By which I do not just mean getting a grip on the public finances, although that is what makes everything else possible. Mahmood has to give a better account than Rachel Reeves managed of how her policies will lead to people being better off.

This has to be more than the word soup briefed to journalists as a preview of what Burnham will say as he enters Downing Street on Monday about “breathing space on the cost of living”. No chancellor should offer instant relief, which usually takes the form of bribing taxpayers with their own money, as Reeves did with switching some costs on energy bills to general taxation.

What a good chancellor should do is to take decisions that allow people to better themselves – and make them feel that this is likely to happen over the next few years. You do not need to be good at economics to do that; you need to be good at politics. As Stanley Baldwin said when Winston Churchill, offered the post of chancellor in 1924, protested that he was no good with numbers, “They give you the numbers.”

The significance of Mahmood’s expected appointment, which she too has false-modestly resisted, letting it be known that she would have liked to stay at the Home Office, is that Burnham is not afraid of appointing the strongest cabinet minister to the job.

He knows that there is always tension between the prime minister and the chancellor and yet he is prepared to appoint someone with whom he has no deep relationship because she would be best at the job.

Even the closest political partnerships come under pressure, because No 10 always wants to spend more and No 11 always tries to stop it. Margaret Thatcher and Nigel Lawson started off in harmony and ended in discord.
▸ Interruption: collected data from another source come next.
Lemma check_again_gives_the_same_report_witness :
  exists r1 w1 r2 w2,
    check_plagiarism (E := by_fallback) 1 false false tie_world = (Ok r1, w1)
    /\ check_plagiarism (E := by_fallback) 1 false false w1 = (Ok r2, w2)
    /\ Report.matches r2 = Report.matches r1
    /\ Report.plagiarism_percentage r2 = Report.plagiarism_percentage r1
    /\ Report.passed r2 = Report.passed r1.
Proof.
  destruct (check_plagiarism (E := by_fallback) 1 false false tie_world)
    as [[r1|e1] w1] eqn:Hrun1; [|vm_compute in Hrun1; discriminate Hrun1].
  pose proof Hrun1 as Hval. vm_compute in Hval. injection Hval as _ Hw1.
  destruct (check_plagiarism (E := by_fallback) 1 false false w1)
    as [[r2|e2] w2] eqn:Hrun2;
    [|rewrite <- Hw1 in Hrun2; vm_compute in Hrun2; discriminate Hrun2].
  exists r1, w1, r2, w2. split; [reflexivity|]. split; [exact Hrun2|].
  destruct (check_again_gives_the_same_report (E := by_fallback)
              1 false false tie_world w1 w2 r1 r2 Hrun1 Hrun2)
    as (Hm & Hp & _ & Hv & _).
  repeat split; assumption.
Defined.

Lemma match_similarity_range_witness :
  exists r w',
    check_plagiarism (E := by_tfidf) 1 false false tie_world = (Ok r, w')
    /\ Report.matches r <> []
    /\ Forall (fun m => (5 <= Match.similarity m)%Q
                        /\ two_decimals (Match.similarity m))
              (Report.matches r)
    /\ Forall (fun m => (Match.similarity m <= 100)%Q) (Report.matches r).
Proof.
  destruct (check_plagiarism (E := by_tfidf) 1 false false tie_world)
    as [[r|e] w'] eqn:Hrun; [|vm_compute in Hrun; discriminate Hrun].
  exists r, w'. split; [reflexivity|]. split.
  { vm_compute in Hrun. injection Hrun as <- _. discriminate. }
  destruct (match_similarity_range (E := by_tfidf)
              1 false false tie_world w' r Hrun) as [Hlow Hup].
  split; [exact Hlow|]. apply Hup.
  intros documents similarities [= <-].
  apply Forall_forall. intros s Hs. apply list_elem_of_In in Hs.
  apply in_map_iff in Hs as (d & <- & _). discriminate.
Defined.

Lemma matches_are_readable_peers_witness :
  exists r w',
    check_plagiarism (E := by_fallback) 1 false false tie_world = (Ok r, w')
    /\ Forall (fun m => Match.assignment_id m <> 1%Z) (Report.matches r)
    /\ (length (Report.matches r) <= 2)%nat
    /\ NoDup (map Match.assignment_id (Report.matches r)).
Proof.
  destruct (check_plagiarism (E := by_fallback) 1 false false tie_world)
    as [[r|e] w'] eqn:Hrun; [|vm_compute in Hrun; discriminate Hrun].
  exists r, w'. split; [reflexivity|].
  destruct (matches_are_readable_peers (E := by_fallback)
              1 false false tie_world w' r Hrun) as (Hall & Hlen & Hnd).
  split; [|split].
  - eapply Forall_impl; [exact Hall|]. intros m [Hm _]. exact Hm.
  - exact Hlen.
  - apply Hnd. apply (bool_decide_unpack _). vm_compute. exact I.
Defined.

Lemma external_sources_are_trimmed_witness :
  exists r w',
    check_plagiarism (E := with_search_hits) 1 false false tie_world = (Ok r, w')
    /\ length (Report.external_sources r) = 1%nat
    /\ Forall (fun s => (length (Source.snippet s) <= 220)%nat
                        /\ (Source.title s = [] -> Source.url s = []))
              (Report.external_sources r).
Proof.
  destruct (check_plagiarism (E := with_search_hits) 1 false false tie_world)
    as [[r|e] w'] eqn:Hrun; [|vm_compute in Hrun; discriminate Hrun].
  exists r, w'. split; [reflexivity|]. split.
  - vm_compute in Hrun. injection Hrun as <- _. reflexivity.
  - apply (external_sources_are_trimmed (E := with_search_hits)
             1 false false tie_world w' r Hrun).
Defined.

Lemma fallback_scores_a_copy_100_witness :
  exists matches m,
    fst (_fallback_comparison (E := by_fallback) (u "alpha beta gamma")
           [submission 3 "c.txt" "alpha beta gamma"] readable_world)
    = Ok matches
    /\ m ∈ matches
    /\ m = match_of (submission 3 "c.txt" "alpha beta gamma") (Match.similarity m)
    /\ (Match.similarity m == 100)%Q.
Proof.
  apply (fallback_scores_a_copy_100 (E := by_fallback)
           (u "alpha beta gamma") (u "alpha beta gamma")
           [submission 3 "c.txt" "alpha beta gamma"]
           (submission 3 "c.txt" "alpha beta gamma") readable_world).
  - constructor.
  - reflexivity.
  - vm_compute. reflexivity.
  - intros Hempty. vm_compute in Hempty. discriminate Hempty.
Defined.

Lemma missing_assignment_is_reported_witness :
  exists w',
    check_plagiarism (E := by_tfidf) 99 false false tie_world
    = (Raise (HTTPExcFrom PlagiarismCheckError []
                (HTTPExc PlagiarismCheckError (u "Assignment not found"))), w')
    /\ committed w' = committed tie_world
    /\ last (trace w') = Some EvRollback.
Proof.
  apply (missing_assignment_is_reported (E := by_tfidf) 99 false false tie_world).
  reflexivity.
Defined.

Lemma unreadable_target_aborts_the_check_witness :
  exists w',
    check_plagiarism (E := by_tfidf) 2 false false shifted_world
    = (Raise (HTTPExcFrom PlagiarismCheckError []
                (HTTPExcFrom FileUploadError (u "Failed to convert PDF: ")
                   (Exc (LibraryError "PdfReadError") (u "EOF marker not found")))),
       w')
    /\ committed w' = committed shifted_world.
Proof.
  destruct (unreadable_target_aborts_the_check (E := by_tfidf)
              2 false false shifted_world
              (submission 2 "notes.pdf" "alpha beta gamma") _
              eq_refl ltac:(vm_compute; discriminate) eq_refl)
    as (w' & Hrun & Hcommitted & _).
  exists w'. split; assumption.
Defined.

Lemma unreadable_pool_gives_a_clean_report_witness :
  exists r w',
    check_plagiarism (E := by_tfidf) 1 false false unreadable_pool_world
    = (Ok r, w')
    /\ Report.matches r = []
    /\ (Report.plagiarism_percentage r == 0)%Q.
Proof.
  destruct (check_plagiarism (E := by_tfidf) 1 false false unreadable_pool_world)
    as [[r|e] w'] eqn:Hrun; [|vm_compute in Hrun; discriminate Hrun].
  exists r, w'. split; [reflexivity|].
  apply (unreadable_pool_gives_a_clean_report (E := by_tfidf)
           1 false false unreadable_pool_world w' r Hrun).
  vm_compute. repeat constructor.
Defined.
Tony Blair and Gordon Brown, the longest-lasting and one of the most successful partnerships, was riven with psychological flaws. Even in the case of the best friends David Cameron and George Osborne, Osborne wanted a mansion tax but Cameron said no.

And one of the problems of the last two years is that Reeves allowed herself to be overruled by Starmer, who insisted on reversing the winter fuel payment cut, abandoning the attempt to restrain the growth of disability benefits and restoring benefits to larger families.

For all that it has become fashionable to complain about the Treasury being “too powerful” – that is, insisting that the sums add up – a strong chancellor pursuing the right policies is essential to the success of any government.

Never mind what Burnham says, then; judge him by what he does. If he appoints Mahmood to the Treasury on Monday it will show that he is brave and right, unafraid of challenge, knowing that a strong government needs a strong chancellor (although it does help that Mahmood does not want to be prime minister).

If Burnham also moves Miliband, possibly the second most forceful minister in Starmer’s cabinet, out of the energy department, his government will be even stronger. Burnham may have to offer Miliband the high-status impotence of the Foreign Office to succeed where Starmer failed, but it would be worth it. One of the biggest drags on prosperity is the high energy costs imposed by excessively fast and expensive decarbonisation.

How Burnham deals with the two strongest ministers in Starmer’s cabinet will define his government more than any of his vacuous and backward-looking words.